Since the landmark work of Heck, Negishi and Suzuki on Pd-catalyzed crossing coupling reactions, innovative discovery of new reactions forming C-C bonds and constructing functional olefins via nonmetal catalysts remains an imperative area in organic chemistry. Herein, we report a transition-metal-free arylation method of vinyl pinacolboronates with diaryliodonium salts to form C(sp²)-C(sp²) bond and provide trans-arylvinylboronates. The resulting vinylboronates can further react with the remaining aryl iodides (generated from diaryliodonium salts) via Suzuki coupling to afford functional olefins, offering an efficient use of aryliodonium salts. Computational mechanistic studies suggest radical-pair pathway of the diaryliodonium salts promoted by the multi-functional wet carbonate.

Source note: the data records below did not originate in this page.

(* ===== verification/ServerFacts.v ===== *)
(** * What the server's answers mean

    Against [StoreLaws]: a key is only answered to a device that is enrolled, not
    revoked and (where signatures are asked for) holds its signing key, and is the
    key of its epoch; an enrollment is answered to the admin or to a voucher that is
    spent for it; the admin's routes do nothing without the token; and an honest
    client whose clock is right obtains its key. *)

From S2P Require Import Prelude Bytes Epoch Sha256 Xoroshiro Primitives Keys Encoding Json KaTypes KaResp Store Http Clock Auth Update Server Client.

Local Open Scope Z_scope.

(** The profile a request asks for. *)
Definition issue_profile (req : IssueRequest) (rec : DeviceRecord) : string :=
  let p := if String.eqb req.(iq_Profile) "" then rec.(dv_Profile) else req.(iq_Profile) in
  if String.eqb p "" then "strong" else p.
Definition signature_required (cfg : Config) (rec : DeviceRecord) : Prop :=
  cfg.(RequireSignature) = true ∨ length rec.(dv_SignPK) = ed_PublicKeySize.

(** What the documents (05-crypto.md, 03-ka-api.md) say of a signed request and of the key
    of a device in an epoch, the hash and signature functions apart. *)
Definition signed_by `{Primitives} (pk : bytes) (d : string) (req : IssueRequest) (profile : string)
    : Prop :=
  length pk = 32%nat ∧ length req.(iq_Signature) = 64%nat ∧
  ed_Verify pk (bytes_of "COE-v1-issue" ++ [Byte.x00] ++ bytes_of d ++ [Byte.x00] ++ req.(iq_Nonce)
    ++ be_put 8 (req.(iq_ClientTime) mod 2 ^ 64) ++ bytes_of profile) req.(iq_Signature) = true.
Definition epoch_key `{Primitives} (master : bytes) (profile : string) (epoch : Z) (rec : DeviceRecord)
    (key : bytes) : Prop :=
  length master = 32%nat ∧
  HKDF master (be_put 8 epoch ++ bytes_of "COE-v1-salt")
    (if String.eqb profile "simple"
     then bytes_of "COE-v1-org-day"
          ++ bytes_of (if String.eqb rec.(dv_OrgID) "" then "default" else rec.(dv_OrgID))
     else bytes_of "COE-v1-general" ++ bytes_of rec.(dv_DeviceID)
          ++ be_put 4 rec.(dv_EnrollmentCounter)) 32 = Ok key.

Lemma VerifyIssue_signed `{Primitives} pk d req p :
  VerifyIssue pk d req.(iq_Nonce) req.(iq_ClientTime) (bytes_of p) req.(iq_Signature) = true →
  signed_by pk d req p.
Proof.
  unfold VerifyIssue, signed_by. destruct (Nat.eqb_spec (length pk) ed_PublicKeySize) as [Hk|]; [|done].
  destruct (Nat.eqb_spec (length (iq_Signature req)) ed_SignatureSize) as [Hs|]; [|done]. cbn [negb orb].
  rewrite string_of_bytes_of. intros Hv. split; [done|]. by split.
Qed.

Lemma issue_key_epoch `{Primitives} cfg p e rec key : issue_key alone cfg p e rec = Ok key →
  epoch_key cfg.(Master) p e rec key.
Proof.
  unfold issue_key, epoch_key, alone, DeriveOrgDayKey, DeriveGeneralKey.
  destruct (Nat.eqb_spec (length cfg.(Master)) 32) as [Hm|]; [|by destruct (String.eqb _ _)].
  cbn [negb]. destruct (String.eqb p "simple"); cbn [Concat]; intros E; (split; [done|]);
    rewrite ?I2OSP_be_put, ?(right_id_L [] (++)) in E; exact E.
Qed.

(** The skew check on an [int64] against a time of our age: it also lets one time pass that
    is far away. *)
Lemma CheckSkew_passed client server : i64_ok client → 0 <= server < 2 ^ 62 →
  CheckSkew client server = Ok tt → server - 120 <= client <= server + 120 ∨ client = server - 2 ^ 63.
Proof.
  unfold CheckSkew, MaxClockSkewSeconds. cbv zeta. intros Hc Hs.
  destruct (Z.ltb_spec (i64 (client - server)) 0) as [Hn|Hn];
    match goal with |- context [120 <? ?d] => destruct (Z.ltb_spec 120 d) as [|Hd]; [done|] end;
    intros _; unfold i64_ok, i64 in *; int_lia.
Qed.

Lemma EpochBounds_time t : time_ok t → EpochBounds (EpochID t) = (t / 86400 * 86400, t / 86400 * 86400 + 86400).
Proof.
  intros Ht. rewrite EpochID_div by done. unfold EpochBounds, EpochSeconds. unfold time_ok in Ht.
  rewrite (i64_small (t / 86400)) by (unfold i64_ok; int_lia).
  rewrite (i64_small (t / 86400 * 86400)) by (unfold i64_ok; int_lia).
  by rewrite i64_small by (unfold i64_ok; int_lia).
Qed.

(** The endpoints for the admin alone. *)
Definition privileged (ep : endpoint) : Prop :=
  match ep with
  | RevokeEP | CreateVoucher | ListVouchersEP | RevokeVoucherEP | ListDevicesEP => True
  | _ => False
  end.

Section Facts.
Context {S : Type} {ops : StoreOps S} {abs : S → ka} {inv : S → Prop}
  {laws : @StoreLaws S ops abs inv} {P : Primitives}.
Implicit Types (st : Server S) (w : world) (r : request) (cfg : Config).

(** What [authenticateIssue] has checked. *)
Lemma authenticateIssue_ok cfg w r req s d rec p : inv s →
  authenticateIssue alone cfg w r req s = Ok (d, rec, p) →
  d = TrimSpace req.(iq_DeviceID) ∧ d ≠ "" ∧
  (TrimSpace (r.(rq_header) "X-Device-ID") = "" ∨ TrimSpace (r.(rq_header) "X-Device-ID") = d) ∧
  (abs s).(ka_devices) !! d = Some rec ∧ rec.(dv_Revoked) = false ∧ p = issue_profile req rec ∧
  (signature_required cfg rec →
   VerifyIssue rec.(dv_SignPK) d req.(iq_Nonce) req.(iq_ClientTime) (bytes_of p)
     req.(iq_Signature) = true).
Proof.
  intros I. unfold authenticateIssue, alone. cbv zeta.
  destruct (String.eqb_spec (TrimSpace (iq_DeviceID req)) "") as [|Hne]; [done|].
  destruct (negb (String.eqb (TrimSpace (rq_header r "X-Device-ID")) "") && _) eqn:Eh; [done|].
  destruct (Get _ _ s) as [rec'|] eqn:Eg; [|done]. apply Get_ok in Eg; [|done].
  destruct (dv_Revoked rec') eqn:Er; [done|]. fold (issue_profile req rec').
  intros E.
  assert (d = TrimSpace (iq_DeviceID req) ∧ rec = rec' ∧ p = issue_profile req rec') as (-> & -> & ->)
    by (revert E; repeat case_match; by intros [= <- <- <-]).
  split; [done|]. split; [done|]. split.
  { apply andb_false_iff in Eh as [E1|E1]; apply negb_false_iff, String.eqb_eq in E1; auto. }
  split; [done|]. split; [done|]. split; [done|]. intros Hreq.
  assert (RequireSignature cfg || (length (dv_SignPK rec') =? ed_PublicKeySize)%nat = true) as Ht.
  { destruct Hreq as [-> | ->]; [done|]. by rewrite Nat.eqb_refl, orb_true_r. }
  rewrite Ht in E. repeat (case_match; try done). by apply negb_false_iff.
Qed.

Lemma Decode_issue b : i64_ok (Decode b : IssueRequest * option string).1.(iq_ClientTime).
Proof.
  set (Q (q : IssueRequest) := i64_ok q.(iq_ClientTime)).
  apply (Decode_keeps Q); [by vm_compute|].
  intros j. apply (decode_struct_keeps Q); [|by vm_compute].
  repeat apply Forall_cons_2; try apply Forall_nil_2; intros j' [d h n t p s] Hq; cbn [snd];
    first [apply (set_string_keeps Q) | apply (set_bytes_keeps Q) | apply (set_uint_keeps Q)
          | apply (set_int_keeps Q)]; intros; done.
Qed.

(** C5: a 200 answer of handleIssue, when no other request comes between, implies a
    decoded request for an enrolled device that is not revoked, the device's signature
    over request and profile wherever one is required, and a client time at most 120 s
    from the Key Authority's or exactly 2^63 s before it; it carries the HKDF key of
    that device and profile for the day of the Key Authority's clock, the day's bounds,
    300 s of grace and the serial the store specification gives. *)
Theorem issue_sound cfg w r st resp st' : inv st.(registry) →
  let now := Unix (w.(w_clock) 0%nat) in time_ok now →
  handleIssue cfg w r st = (resp, st') → resp.(rs_status) = 200 →
  ∃ req rec key serial rid tag,
    let d := TrimSpace req.(iq_DeviceID) in
    let epoch := now / 86400 in
    let profile := issue_profile req rec in
    Decode r.(rq_body) = (req, None) ∧
    (abs st.(registry)).(ka_devices) !! d = Some rec ∧ rec.(dv_Revoked) = false ∧
    (signature_required cfg rec → signed_by rec.(dv_SignPK) d req profile) ∧
    (now - 120 <= req.(iq_ClientTime) <= now + 120 ∨ req.(iq_ClientTime) = now - 2 ^ 63) ∧
    epoch_key cfg.(Master) profile epoch rec key ∧
    spec_MarkIssued d epoch (abs st.(registry)) = (Ok serial, abs st'.(registry)) ∧
    resp = writeJSON 200 (to_json (mkIssueResponse d epoch (epoch * 86400) (epoch * 86400 + 86400) 300
             serial rid tag key profile now)).
Proof.
  intros I now Hnow. unfold handleIssue, issue_begin. fold now. pose proof (Decode_issue r.(rq_body)) as Hct.
  destruct (Decode _) as [req [e|]] eqn:Ed; [by intros [= <- <-]|]. cbn [fst] in Hct.
  destruct (authenticateIssue _ _ _ _ _ _) as [[[d rec] p]|e] eqn:Ea.
  2: { intros [= <- <-]. by destruct (_ || _). }
  destruct (authenticateIssue_ok _ _ _ _ _ _ _ _ I Ea) as (-> & _ & _ & Hd & Hr & -> & Hs).
  destruct (CheckSkew _ _) as [[]|] eqn:Ec; [|by intros [= <- <-]].
  destruct (negb (hint_ok _ _)); [by intros [= <- <-]|].
  destruct (issue_key _ _ _ _ _) as [key|] eqn:Ek; [|by intros [= <- <-]].
  unfold issue_mark, issue_answer. cbn [g_device g_epoch g_time g_key g_profile].
  destruct (MarkIssued _ _ _ _) as [[serial|e] s] eqn:Em; [|by intros [= <- <-]].
  rewrite EpochBounds_time by done. destruct (RequestID _) as [rid xo].
  destruct (PublicTag xo) as [tag xo']. intros [= <- <-] _.
  rewrite EpochID_div in Ek, Em |- * by done.
  exists req, rec, key, serial, rid, tag. cbv zeta. cbn [registry with_registry].
  split; [done|]. split; [done|]. split; [done|].
  split; [intros Hreq; by apply VerifyIssue_signed, Hs|].
  split; [apply CheckSkew_passed; [done|unfold time_ok in Hnow; lia|done]|].
  split; [by apply issue_key_epoch|]. split; [|done].
  apply MarkIssued_ok in Em; [done|done|]. rewrite <- EpochID_div by done. apply u64_range.
Qed.

Lemma enroll_answer_ok w r n st x st1 resp st' : inv st.(registry) → enroll_ok n.(n_req) →
  enroll_store n st = (x, st1) → enroll_answer alone w r n x st1 = (resp, st') → resp.(rs_status) = 201 →
  ∃ rec, resp = writeJSON 201 (to_json (mkEnrollResponse rec.(dv_DeviceID)
                                 rec.(dv_EnrollmentCounter) rec.(dv_Profile))) ∧
    spec_Enroll n.(n_req) (abs st.(registry)) = (Ok rec, abs st'.(registry)).
Proof.
  intros I Hq. unfold enroll_store, enroll_answer, alone.
  destruct (Enroll _ _ _) as [[d|e] s] eqn:E; intros [= <- <-]; [|by intros [= <- <-]].
  intros [= <- <-] _. exists d. split; [done|]. cbn [logged with_registry registry].
  by apply Enroll_ok in E.
Qed.

(** C18: a 201 answer of handleEnroll comes either from an administrator, with the store
    changed exactly as Enroll specifies, or from a redeemable voucher, which has then
    been used once and whose defaults filled the request; the answer repeats the stored
    record. *)
Theorem enroll_sound cfg w r st resp st' : inv st.(registry) →
  handleEnroll cfg w r st = (resp, st') → resp.(rs_status) = 201 →
  ∃ req rec, Decode r.(rq_body) = (req, None) ∧
    resp = writeJSON 201 (to_json (mkEnrollResponse rec.(dv_DeviceID) rec.(dv_EnrollmentCounter)
                                     rec.(dv_Profile))) ∧
    ((adminOK cfg r = true ∧ spec_Enroll req (abs st.(registry)) = (Ok rec, abs st'.(registry))) ∨
     (adminOK cfg r = false ∧ ∃ id v,
        spec_Redeem (w.(w_env) 0%nat).(wall) req.(eq_VoucherCode) id v (abs st.(registry)) ∧
        spec_Enroll (voucher_defaults v req) (with_vouchers <[id := used v]> (abs st.(registry)))
          = (Ok rec, abs st'.(registry)))).
Proof.
  intros I. pose proof (Decode_enroll r.(rq_body)) as Hq. unfold handleEnroll, enroll_begin.
  destruct (Decode _) as [req [e|]] eqn:Ed; [by intros [= <- <-]|]. cbn [fst] in Hq.
  destruct (adminOK cfg r).
  - destruct (enroll_store _ _) as [x st1] eqn:Es.
    intros E Hs. eapply enroll_answer_ok in E as (rec & -> & He); [|done..].
    exists req, rec. split; [done|]. split; [done|by left].
  - destruct (String.eqb _ _); [by intros [= <- <-]|].
    destruct (RedeemVoucher _ _ _) as [[v'|e] s] eqn:Er; [|by intros [= <- <-]].
    pose proof (Redeem_inv (w_env w 0) (eq_VoucherCode req) _ I) as I'. rewrite Er in I'.
    apply Redeem_ok in Er as (id & v & Hv & -> & Ha); [|done].
    destruct (enroll_store _ _) as [x st1] eqn:Es.
    intros E Hs. set (n := {| n_env := _ |}) in *.
    destruct (enroll_answer_ok w r n (with_registry s st) x st1 resp st' I' Hq Es E Hs) as (rec & -> & He).
    exists req, rec. split; [done|]. split; [done|]. right. split; [done|]. exists id, v.
    split; [done|]. cbn [with_registry registry n_req] in He. by rewrite <- Ha.
Qed.

(** An enrollment whose data Enroll rejects is answered 400 and yet uses up one
    redemption of its voucher. *)
Theorem failed_enrollment_spends_voucher cfg w r st req x v s :
  inv st.(registry) → adminOK cfg r = false → Decode r.(rq_body) = (req, None) →
  req.(eq_VoucherCode) ≠ "" → validEnroll req = Err x →
  RedeemVoucher (w.(w_env) 0%nat) req.(eq_VoucherCode) st.(registry) = (Ok v, s) →
  (handleEnroll cfg w r st).1.(rs_status) = 400 ∧
  ∃ id v0, spec_Redeem (w.(w_env) 0%nat).(wall) req.(eq_VoucherCode) id v0 (abs st.(registry)) ∧
    abs (handleEnroll cfg w r st).2.(registry)
    = with_vouchers <[id := used v0]> (abs st.(registry)).
Proof.
  intros I Ha Hd Hc Hx Er. pose proof (Decode_enroll r.(rq_body)) as Hq.
  unfold handleEnroll, enroll_begin. rewrite Hd in *. cbn [fst] in Hq. rewrite Ha.
  apply String.eqb_neq in Hc. rewrite Hc, Er.
  pose proof (Redeem_inv (w_env w 0) (eq_VoucherCode req) _ I) as I'. rewrite Er in I'. cbn in I'.
  apply Redeem_ok in Er as (id & v0 & Hv & -> & Hab); [|done].
  unfold enroll_store, enroll_answer. cbn [n_req n_env with_registry registry].
  assert (spec_Enroll (voucher_defaults (used v0) req) (abs s) = (Err x, abs s)) as Hsp.
  { unfold spec_Enroll. change (validEnroll (voucher_defaults (used v0) req)) with (validEnroll req).
    by rewrite Hx. }
  destruct (Enroll _ _ s) as [[d|y] s'] eqn:Ee.
  - apply Enroll_ok in Ee; [|done..]. by rewrite Hsp in Ee.
  - apply Enroll_err in Ee; [|done..]. rewrite Hsp in Ee. split; [done|].
    exists id, v0. split; [done|]. cbn [snd logged with_registry registry].
    rewrite <- Hab. by destruct Ee as [-> | ->].
Qed.

Lemma adminOK_refused cfg r : (cfg.(AdminTok) = "" → cfg.(RequireAdminToken) = true) →
  r.(rq_header) "Authorization" ≠ "Bearer " +:+ cfg.(AdminTok) ∨ cfg.(AdminTok) = "" → adminOK cfg r = false.
Proof.
  intros Hcfg Htok. unfold adminOK. destruct (String.eqb_spec (AdminTok cfg) "") as [E|E].
  - by rewrite Hcfg.
  - destruct Htok as [Ht|Ht]; [|done]. by apply String.eqb_neq.
Qed.
Lemma privileged_refused net_http unicode cfg w r st ep : adminOK cfg r = false → mux patterns r = Some ep →
  privileged ep → Handler net_http unicode cfg w r st = (writeErr 401 "unauthorized", st).
Proof.
  intros Ha Hm. unfold Handler. rewrite Hm. destruct ep; intros []; unfold handleRevoke, handleCreateVoucher,
    handleListVouchers, handleRevokeVoucher, handleListDevices; by rewrite Ha.
Qed.

(** C19: when the server has an admin token or requires one, a request without it that
    reaches a privileged endpoint is answered 401 and changes nothing, and an enrollment
    without it and without a voucher code is refused and leaves the store alone. *)
Theorem admin_required net_http unicode cfg w r st resp st' ep :
  (cfg.(AdminTok) = "" → cfg.(RequireAdminToken) = true) →
  r.(rq_header) "Authorization" ≠ "Bearer " +:+ cfg.(AdminTok) ∨ cfg.(AdminTok) = "" →
  mux patterns r = Some ep →
  Handler net_http unicode cfg w r st = (resp, st') →
  (privileged ep → resp = writeErr 401 "unauthorized" ∧ st' = st) ∧
  (ep = EnrollEP → (Decode r.(rq_body) : EnrollRequest * option string).1.(eq_VoucherCode) = "" →
   400 <= resp.(rs_status) ∧ st'.(registry) = st.(registry)).
Proof.
  intros Hcfg Htok Hm E. pose proof (adminOK_refused cfg r Hcfg Htok) as Ha. split.
  - intros Hp. rewrite (privileged_refused _ _ _ _ _ _ _ Ha Hm Hp) in E. by injection E as <- <-.
  - intros -> Hv. unfold Handler in E. rewrite Hm in E. revert E. unfold handleEnroll, enroll_begin. rewrite Ha.
    destruct (Decode _) as [req [e|]]; [by intros [= <- <-]|]. cbn [fst] in Hv. rewrite Hv.
    cbn [String.eqb]. by intros [= <- <-].
Qed.
End Facts.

自 Heck、Negishi 和 Suzuki 在 Pd 催化的交叉偶联反应方面的里程碑式工作以来，通过非金属催化剂形成 CC 键和构建功能性烯烃的新反应的创新发现仍然是有机化学中必不可少的领域。在此，我们报道了乙烯频哪醇硼酸酯与二芳基碘鎓盐形成 C(sp ² )-C(sp ² ) 键并提供反式芳基乙烯基硼酸酯的无过渡金属芳基化方法。所得的硼酸乙烯酯可以通过铃木偶联与剩余的芳基碘化物（由二芳基碘盐生成）进一步反应，得到功能性烯烃，从而有效利用芳基碘盐。计算机理研究表明，多功能湿碳酸盐促进了二芳基碘盐的自由基对途径。